17.4 The Client is not entitled to transfer its rights or obligations under the Agreement or its legal relationship with BrightBoard to third parties under the Agreement, without prior, express, written consent from BrightBoard. BrightBoard is entitled to transfer its rights and obligations to a third party, or part thereof, without the Client’s consent.

17.5 If work is carried out at a remote location (e.g. a film set or an office of the Client), the Client is not allowed to offer BrightBoard Personnel assignments or employment contracts without notifying BrightBoard and receiving its written permission to do so.

17.6 If at any time a Party does not invoke a particular clause in the Agreement or these General Terms & Conditions, this does not give notice of waiving the clause in question.

17.7 in the event of inconsistency, interpretation differences or contradiction between the Dutch language version of these General Terms & Conditions and their translations, the Dutch version shall always prevail.

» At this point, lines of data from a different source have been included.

(** * holey: point generators and nearest-neighbour statistics

    A shallow embedding of the computational core of [src/App.tsx]
    (the functions [radius], [roundFloat], [generateSunflowerPoints],
    [generateLatticePoints], [generatePoints] and [computePointStats])
    together with the properties stated about them.

    Number model.  A JavaScript [number] is an IEEE-754 double.  The
    generators only ever see finite control values, and on finite values
    we read every arithmetic operation as the exact real operation: a
    finite [number] is an [R].  The loop counters, array lengths and the
    integer controls [n] and [layers] are [nat].  The statistics start
    from [Number.POSITIVE_INFINITY] and divide by possibly-zero values,
    so there a [number] is a real extended with the three non-finite
    doubles ([jsnum]).  Rounding error of a single operation, overflow
    and the sign of zero are not represented. *)

From Stdlib Require Import String.
From Stdlib Require Import Reals Lra Lia List Arith ZArith Bool.
From Stdlib Require Import Permutation Sorted.
Import ListNotations.

Local Open Scope R_scope.

(** ** Loops *)

(** [for (i = i0; cond(i); i = next(i)) acc = body(i, acc)], cut off
    after [fuel] tests of the condition.  Every use below supplies enough
    fuel for the condition itself to end the loop (lemmas [*_exits]). *)
Fixpoint for_loop {A : Type} (fuel : nat) (cond : nat -> bool)
    (next : nat -> nat) (body : nat -> A -> A) (i : nat) (acc : A) : A :=
  match fuel with
  | O => acc
  | S fuel' =>
      if cond i then for_loop fuel' cond next body (next i) (body i acc)
      else acc
  end.

(** [loop_exits fuel cond next i]: the condition becomes false within
    [fuel] tests, that is, the loop stops by itself. *)
Fixpoint loop_exits (fuel : nat) (cond : nat -> bool) (next : nat -> nat)
    (i : nat) : bool :=
  match fuel with
  | O => false
  | S fuel' => if cond i then loop_exits fuel' cond next (next i) else true
  end.

(** ** Built-ins on finite numbers *)

(** The comparison [x < y] of two finite numbers, as a boolean. *)
Definition Rltb (x y : R) : bool := if Rlt_dec x y then true else false.

(** [Math.round]: nearest integer, ties towards plus infinity. *)
Definition Math_round (x : R) : R := IZR (Zfloor (x + / 2)).

(** [Math.hypot] on two finite arguments. *)
Definition Math_hypot (a b : R) : R := sqrt (a * a + b * b).

(** [parseFloat(val.toFixed(prec))].  [toFixed] prints the magnitude
    rounded to [prec] decimals (the integer [m] with [m / 10^prec]
    nearest to it, the larger one on a tie) behind the sign, except that
    magnitudes from [10^21] on are printed by [ToString], which
    [parseFloat] reads back unchanged. *)
Definition roundFloat (val : R) (prec : nat) : R :=
  let a := Rabs val in
  if Rle_dec (10 ^ 21) a then val
  else
    let m := IZR (Zfloor (a * 10 ^ prec + / 2)) / 10 ^ prec in
    if Rlt_dec val 0 then - m else m.

(** ** Generators (src/App.tsx, lines 11-112) *)

Definition Point : Type := (R * R)%type.
Definition PointArray : Type := list Point.

(** [points.push(p)]. *)
Definition push (points : PointArray) (p : Point) : PointArray :=
  points ++ [p].

Definition radius (k n b : R) : R :=
  if Rltb (n - b) k then 1
  else sqrt (k - 0.5) / sqrt (n - (b + 1) / 2).

(** The local constants of [generateSunflowerPoints], named. *)
Definition phi : R := (1 + sqrt 5) / 2.

Definition sunflowerAngleStride (geodesic : bool) : R :=
  if geodesic then 360 * phi else (2 * PI) / phi ^ 2.

Definition sunflowerB (n : nat) (alpha : R) : R :=
  Math_round (alpha * sqrt (INR n)).

(** The angle [theta] handed to [Math.cos] and [Math.sin] at step [k]. *)
Definition sunflowerTheta (geodesic : bool) (k : nat) : R :=
  INR k * sunflowerAngleStride geodesic.

(** The pair [(x, y)] of step [k], before [roundFloat]. *)
Definition sunflowerXY (n : nat) (alpha : R) (geodesic : bool) (size : R)
    (k : nat) : Point :=
  let b := sunflowerB n alpha in
  let r := radius (INR k) (INR n) b * (size / 2) in
  let theta := sunflowerTheta geodesic k in
  let x := r * cos theta in
  let y := r * sin theta in
  (x, y).

Definition roundPoint (p : Point) : Point :=
  (roundFloat (fst p) 2, roundFloat (snd p) 2).

Definition generateSunflowerPoints (n : nat) (alpha : R) (geodesic : bool)
    (size : R) : PointArray :=
  for_loop (S n) (fun k => k <=? n)%nat S
    (fun k points =>
       push points (roundPoint (sunflowerXY n alpha geodesic size k)))
    1%nat [].

(** The loop bound [i < bound] for a real [bound]: the body runs for
    [i = 0, 1, ...] while [INR i < bound], that is [Zceil bound] times
    (lemma [Rltb_trip_count]). *)
Definition trip_count (bound : R) : nat := Z.to_nat (Zceil bound).

(** One ring of the lattice: the inner loop of [generateLatticePoints]. *)
Definition latticeTheta (nPerLayer twist : R) (layer i : nat) : R :=
  let pointsPerLayer := 1 + INR layer * nPerLayer in
  let angleStride := (2 * PI) / pointsPerLayer in
  INR i * angleStride + twist * INR layer * PI.

Definition latticeRadius (size : R) (layers layer : nat) : R :=
  (INR layer * size) / (2 * INR layers).

Definition latticeXY (size : R) (layers : nat) (nPerLayer twist : R)
    (layer i : nat) : Point :=
  let radius := latticeRadius size layers layer in
  let theta := latticeTheta nPerLayer twist layer i in
  let x := radius * cos theta in
  let y := radius * sin theta in
  (x, y).

(** The ring-by-ring sequence, before the trimming step (lines 67-78). *)
Definition latticeAllPoints (size : R) (layers : nat) (nPerLayer twist : R)
    : PointArray :=
  for_loop (S layers) (fun layer => layer <? layers)%nat S
    (fun layer points =>
       let pointsPerLayer := 1 + INR layer * nPerLayer in
       for_loop (S (trip_count pointsPerLayer))
         (fun i => Rltb (INR i) pointsPerLayer) S
         (fun i points =>
            push points
              (roundPoint (latticeXY size layers nPerLayer twist layer i)))
         0%nat points)
    0%nat [].

(** The trimming step (lines 79-88).  For [n = 0] the stride
    [Math.floor(points.length / 0)] is [Infinity]: the body runs for
    [i = 0] and [i += Infinity] ends the loop. *)
Definition downsample (points : PointArray) (n : nat) : PointArray :=
  if (n <? length points)%nat then
    match n with
    | O => push [] (nth 0 points (0, 0))
    | S _ =>
        let stride := (length points / n)%nat in
        for_loop (S (length points)) (fun i => i <? length points)%nat
          (fun i => i + stride)%nat
          (fun i newPoints => push newPoints (nth i points (0, 0)))
          0%nat []
    end
  else points.

Definition generateLatticePoints (n : nat) (size : R) (layers : nat)
    (nPerLayer twist : R) : PointArray :=
  downsample (latticeAllPoints size layers nPerLayer twist) n.

(** The fields of [GenProps] carry the prefix [gp_] so that they do not
    clash with the parameters [n], [size], ... of the generators. *)
Record GenProps : Type := mkGenProps {
  gp_n : nat;
  gp_alpha : R;
  gp_mode : string;
  gp_size : R;
  gp_layers : nat;
  gp_nPerLayer : R;
  gp_twist : R
}.

Definition generatePoints (genProps : GenProps) : PointArray :=
  let mode := gp_mode genProps in
  if (mode =? "sunflower")%string || (mode =? "sunflowerGeodesic")%string then
    generateSunflowerPoints (gp_n genProps) (gp_alpha genProps)
      (mode =? "sunflowerGeodesic")%string (gp_size genProps)
  else if (mode =? "lattice")%string then
    generateLatticePoints (gp_n genProps) (gp_size genProps)
      (gp_layers genProps) (gp_nPerLayer genProps) (gp_twist genProps)
  else [].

17.8 The term “written” in these General Terms & Conditions shall include messages by fax, e-mail or other electronic medium, addressed to the address or number of a Party that is known to or made known to the other Party, and with which communication has already been successful.

17.9 The phrase “delivery of the Equipment” in these Terms & Conditions means the actual provision for use of the Equipment by BrightBoard.

Article 18 – Applicable law and the competent court

18.1 Belgian law applies exclusively to all legal relationships between BrightBoard and the Client.

18.2 The District Court in the place where BrightBoard has its principal place of business shall be entitled exclusively to take note of all disputes that may arise between BrightBoard and the Client arising out of or in connection with the Agreement(s) and execution thereof, and in connection with these General Terms & Conditions.